Note that the opinion in the summary above has many opponents. My experience shows that using ready-made solutions for the tasks described above lead to higher TCO. This mostly happens because of complexity of such solutions and other reasons that I’ll be discussing in another post.

The build

  1. A developer pushes a commit to Github
  2. Github hook triggers Jenkins
  3. Jenkins does the build and runs the tests: Mocha unit tests for NodeJS or JUnit tests for Java
  4. A small script embeds git branch name, git commit and Jenkins build number in pom.xml, in the description field.
  5. Jenkins places the resulting artifact in the Apache Archiva repository (only if #3 succeeds)

 

What you see above is common practice and you can find a lot about these steps on the internet except for number 4, which was our customization.

Note that while the repository is Java oriented we use it for both Java and NodeJS artifacts for uniformity. We use mvn deploy:deploy-file to upload the NodeJS artifacts.

For NodeJS artifacts, static files that go to a CDN are included in the artifact. Java services are not exposed directly to the browser so Java artifacts do not contain any static files for the CDN.

 

Custom scripts involved in the deployment process

Scripts that use the AWS API are in Python. Rest of them are in bash.
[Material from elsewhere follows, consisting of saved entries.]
Lemma total_on_enum_keyerror_otherwise_witness :
  int_fits (F:=spec_float) (5 * 30) = true
  /\ (intensity_enum "Extreme" ->
      exists r : MacroResult spec_float,
        calculate_macros "M" 30 (of_int 170) (of_int 70) (of_int 65) "Current"
          (of_decimal 1.375) "Extreme" (of_decimal 1.4) (of_decimal 0.7) = Ok r)
  /\ (~ intensity_enum "Extreme" ->
      calculate_macros "M" 30 (of_int 170) (of_int 70) (of_int 65) "Current"
        (of_decimal 1.375) "Extreme" (of_decimal 1.4) (of_decimal 0.7)
      = Raise (KeyError "Extreme")).
Proof.
  split; [reflexivity |].
  apply (total_on_enum_keyerror_otherwise "M" 30 (of_int 170) (of_int 70)
           (of_int 65) "Current" (of_decimal 1.375) "Extreme" (of_decimal 1.4)
           (of_decimal 0.7)).
  reflexivity.
Defined.

Lemma total_on_enum_keyerror_otherwise_cases :
  (exists r : MacroResult spec_float,
     calculate_macros "M" 30 (of_int 170) (of_int 70) (of_int 65) "Current"
       (of_decimal 1.375) "Gentle" (of_decimal 1.4) (of_decimal 0.7) = Ok r)
  /\ calculate_macros "M" 30 (of_int 170) (of_int 70) (of_int 65) "Current"
       (of_decimal 1.375) "gentle" (of_decimal 1.4) (of_decimal 0.7)
     = Raise (KeyError "gentle").
Proof.
  split.
  - eexists. vm_compute. reflexivity.
  - vm_compute. reflexivity.
Qed.
(** tsl2561Init, tsl2561Enable and tsl2561Disable never change the integration
    time and the gain the driver holds, from any state and whatever the bus
    answers. *)
Theorem timing_statics_preserved (fuel : nat) (s : state B) :
  (4 <= fuel)%nat ->
  (exists e s', tsl2561Init h bl fuel s = Some (e, s') /\ timing s' = timing s) /\
  (exists e s', tsl2561Enable h bl fuel s = Some (e, s') /\ timing s' = timing s) /\
  (exists e s', tsl2561Disable h bl fuel s = Some (e, s') /\ timing s' = timing s).
Proof.
  intros Hfuel. destruct fuel as [|[|[|[|n]]]]; try lia.
  split; [|split].
  - destruct (Init_spec h bl (S n) s) as (e & s' & d & E & _ & Ht & _). eauto.
  - destruct (Enable_spec h bl n s) as (e & s' & pre & E & _ & Ht & _). eauto.
  - destruct (Disable_spec h bl n s) as (e & s' & pre & E & _ & Ht & _). eauto.
Qed.

(** Once the driver is initialised no operation attempts the bus
    initialisation again, and the flag stays set, whatever the bus answers. *)
Theorem initialised_driver_stays_initialised (fuel : nat)
    (it : tsl2561IntegrationTime_t) (g : tsl2561Gain_t) (broadband ir : Z)
    (s : state B) :
  _tsl2561Initialised s = true ->
  (5 <= fuel)%nat ->
  (exists e s' d,
      tsl2561Enable h bl fuel s = Some (e, s') /\ calls s' = calls s ++ d /\
      _tsl2561Initialised s' = true /\ init_attempts d = 0%nat) /\
  (exists e s' d,
      tsl2561Disable h bl fuel s = Some (e, s') /\ calls s' = calls s ++ d /\
      _tsl2561Initialised s' = true /\ init_attempts d = 0%nat) /\
  (exists e s' d,
      tsl2561SetTiming h bl fuel it g s = Some (e, s') /\ calls s' = calls s ++ d /\
      _tsl2561Initialised s' = true /\ init_attempts d = 0%nat) /\
  (exists r s' d,
      tsl2561GetLuminosity h bl fuel broadband ir s = Some (r, s') /\
      calls s' = calls s ++ d /\
      _tsl2561Initialised s' = true /\ init_attempts d = 0%nat).
Proof.
  intros Hini Hfuel. destruct fuel as [|[|[|[|[|n]]]]]; try lia.
  split; [|split; [|split]].
  - destruct (Enable_spec h bl (S n) s) as (e & s' & pre & E & Hc & _ & [Hk _] & [Ha _]).
    exists e, s', (pre ++ enable_events h e).
    rewrite (Ha Hini) in *. auto.
  - destruct (Disable_spec h bl (S n) s) as (e & s' & pre & E & Hc & _ & [Hk _] & [Ha _]).
    exists e, s', (pre ++ disable_events h e).
    rewrite (Ha Hini) in *. auto.
  - destruct (SetTiming_spec h bl n it g s)
      as (e & s' & d & pre & mid & E & Hc & [Hk _] & [Hpre _] & [Hmid _] & Hout).
    exists e, s', d. rewrite (Hpre Hini), (Hmid Hini) in Hout.
    split; [exact E|]. split; [exact Hc|]. split; [auto|].
    destruct Hout as [(_ & -> & _) | [(_ & -> & _) | (-> & _)]]; reflexivity.
  - destruct (GetLuminosity_spec h bl (S n) broadband ir s)
      as (e & bb' & ir' & s' & d & pre & mid & E & Hc & _ & [Hk _] & [Hpre _] & [Hmid _] & Hout).
    exists (e, bb', ir'), s', d. rewrite (Hpre Hini), (Hmid Hini) in Hout.
    split; [exact E|]. split; [exact Hc|]. split; [auto|].
    destruct Hout
      as [(_ & -> & _) | [(v0 & _ & -> & _) | [(v0 & v1 & _ & -> & _) | (v0 & v1 & -> & _)]]];
      reflexivity.
Qed.

End WithBus.

Lemma tsl2561Init_result_witness :
  exists e s' d,
    tsl2561Init (datasheet_h false) scripted_bus 3
      (power_on_state timing_write_fails) = Some (e, s') /\
    calls s' = calls (power_on_state timing_write_fails) ++ d /\
    (fst (bus_i2cInit scripted_bus (bus (power_on_state timing_write_fails))) = false ->
     e = TSL2561_ERROR_I2CINIT /\
     _tsl2561Initialised s' = _tsl2561Initialised (power_on_state timing_write_fails) /\
     timing s' = timing (power_on_state timing_write_fails) /\
     d = [Ev_i2cInit false]) /\
    (fst (bus_i2cInit scripted_bus (bus (power_on_state timing_write_fails))) = true ->
     e = TSL2561_ERROR_OK /\
     _tsl2561Initialised s' = true /\
     exists e0 d0,
       d = Ev_i2cInit true :: d0 /\
       SetTiming_outcome (datasheet_h false)
         (_tsl2561IntegrationTime (power_on_state timing_write_fails))
         (_tsl2561Gain (power_on_state timing_write_fails))
         (timing (power_on_state timing_write_fails)) (timing s') e0 [] [] d0).
Proof.
  apply (tsl2561Init_result (datasheet_h false) scripted_bus 3
           (power_on_state timing_write_fails)).
  lia.
Defined.

(** The same call evaluated: the default timing could not be written, and
    tsl2561Init still answers TSL2561_ERROR_OK with the flag set. *)
Example tsl2561Init_hides_failed_timing :
  option_map (fun r => (fst r, _tsl2561Initialised (snd r), calls (snd r)))
    (tsl2561Init (datasheet_h false) scripted_bus 3
       (power_on_state timing_write_fails))
  = Some (TSL2561_ERROR_OK, true,
          [Ev_i2cInit true;
           Ev_Write8 0x80 0x03 TSL2561_ERROR_OK;
           Ev_Enable TSL2561_ERROR_OK;
           Ev_Write8 0x81 0x02 TSL2561_ERROR_I2CBUSY]).
Proof. reflexivity. Qed.

Lemma timing_statics_preserved_witness :
  exists e s',
    tsl2561Enable (datasheet_h false) scripted_bus 4
      (power_on_state timing_write_fails) = Some (e, s') /\
    timing s' = timing (power_on_state timing_write_fails).
Proof.
  apply (timing_statics_preserved (datasheet_h false) scripted_bus 4
           (power_on_state timing_write_fails)).
  lia.
Defined.

Lemma initialised_driver_stays_initialised_witness :
  exists r s' d,
    tsl2561GetLuminosity (datasheet_h false) scripted_bus 5 0 0
      (initialised_state chan1_read_fails) = Some (r, s') /\
    calls s' = calls (initialised_state chan1_read_fails) ++ d /\
    _tsl2561Initialised s' = true /\ init_attempts d = 0%nat.
Proof.
  apply (initialised_driver_stays_initialised (datasheet_h false) scripted_bus 5
           TSL2561_INTEGRATIONTIME_13MS TSL2561_GAIN_16X 0 0
           (initialised_state chan1_read_fails)).
  - reflexivity.
  - lia.
Defined.

End DriverMore.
I would be happy to use one language but bash is not convenient for using AWS API and Python is not as good as bash for systems tasks such as running programs or manipulating files.

I do hope to solve this situation by developing a new language (and a shell), NGS, which should be convenient for the system tasks, which today include talking to APIs, not just working with files and running processes.

create-image.py

  1. Creates EC2 instance (optional step)
  2. Runs upload-and-run.sh (see the description below).
  3. Runs configure-server.sh to configure the server, including the application (optional step)
  4. Runs tests (optional step)
  5. Creates an AMI

 

upload-and-run.sh

Gets destination IP or hostname and the role to deploy there.

  1. Pulls the required artifacts from the repository. Default is the latest build available in the repository. A git branch or a build number can be specified to pick another build. If a branch is given the latest build on that branch is used. The information embedded in pom.xml  .
  2. Runs all relevant “PRE” hook files (which for example upload static files to S3)
  3. Packages all required scripts and artifacts into a .tar.gz file
  4. Uploads the .tar.gz file
  5. Unpacks it to a temporary directory
  6. Runs setup.sh (a per role file: website/setup.sh, player/setup.sh, etc) which controls the whole installation.

 

deploy.py

  1. Starts EC2 instance from one of the AMIs created by the create-image.py script
  2. Runs applications tests
  3. Updates the relevant load balancers switching from old-version-servers to new-version-servers.

 

The Python scripts, when successful, notify the developers using dedicated Twitter account. This is as simple as:

   api = twitter.Api(c['consumer_key'], c['consumer_secret'], c['access_token_key'], c['access_token_secret'])
   return api.PostUpdate(s)

Pulling artifacts from the repository before deploying

I would like to elaborate about pulling the required artifacts from the repository. The artifacts are pulled from the repository to the machine where the deploy script runs – the management machine (yet another server in the cloud, near the repository and rest of the servers). I have not seen this implemented anywhere else.

Note that pulling artifacts to the machine where the script runs works fine when a management machine is used. You should not run the deployment script from your office as downloading and especially uploading artifacts would take some time. This limitation is a result of a trade off. The gained conceptual simplicity outweighs the minuses. When the setup scripts are uploaded to the destination server, the artifacts are uploaded [with them] so the destination application servers never need to talk to the repository and hence no security issues to be handled for example.

 

Deploying to staging environment

  1. Artifact is ready (see “The build” section above)
  2. One of the developers runs create-image.py with flags that tell create-image.py not to create a new instance and not to creat AMI from instance. This limits create-image.py to the depoy process only: run upload-and-run.sh  .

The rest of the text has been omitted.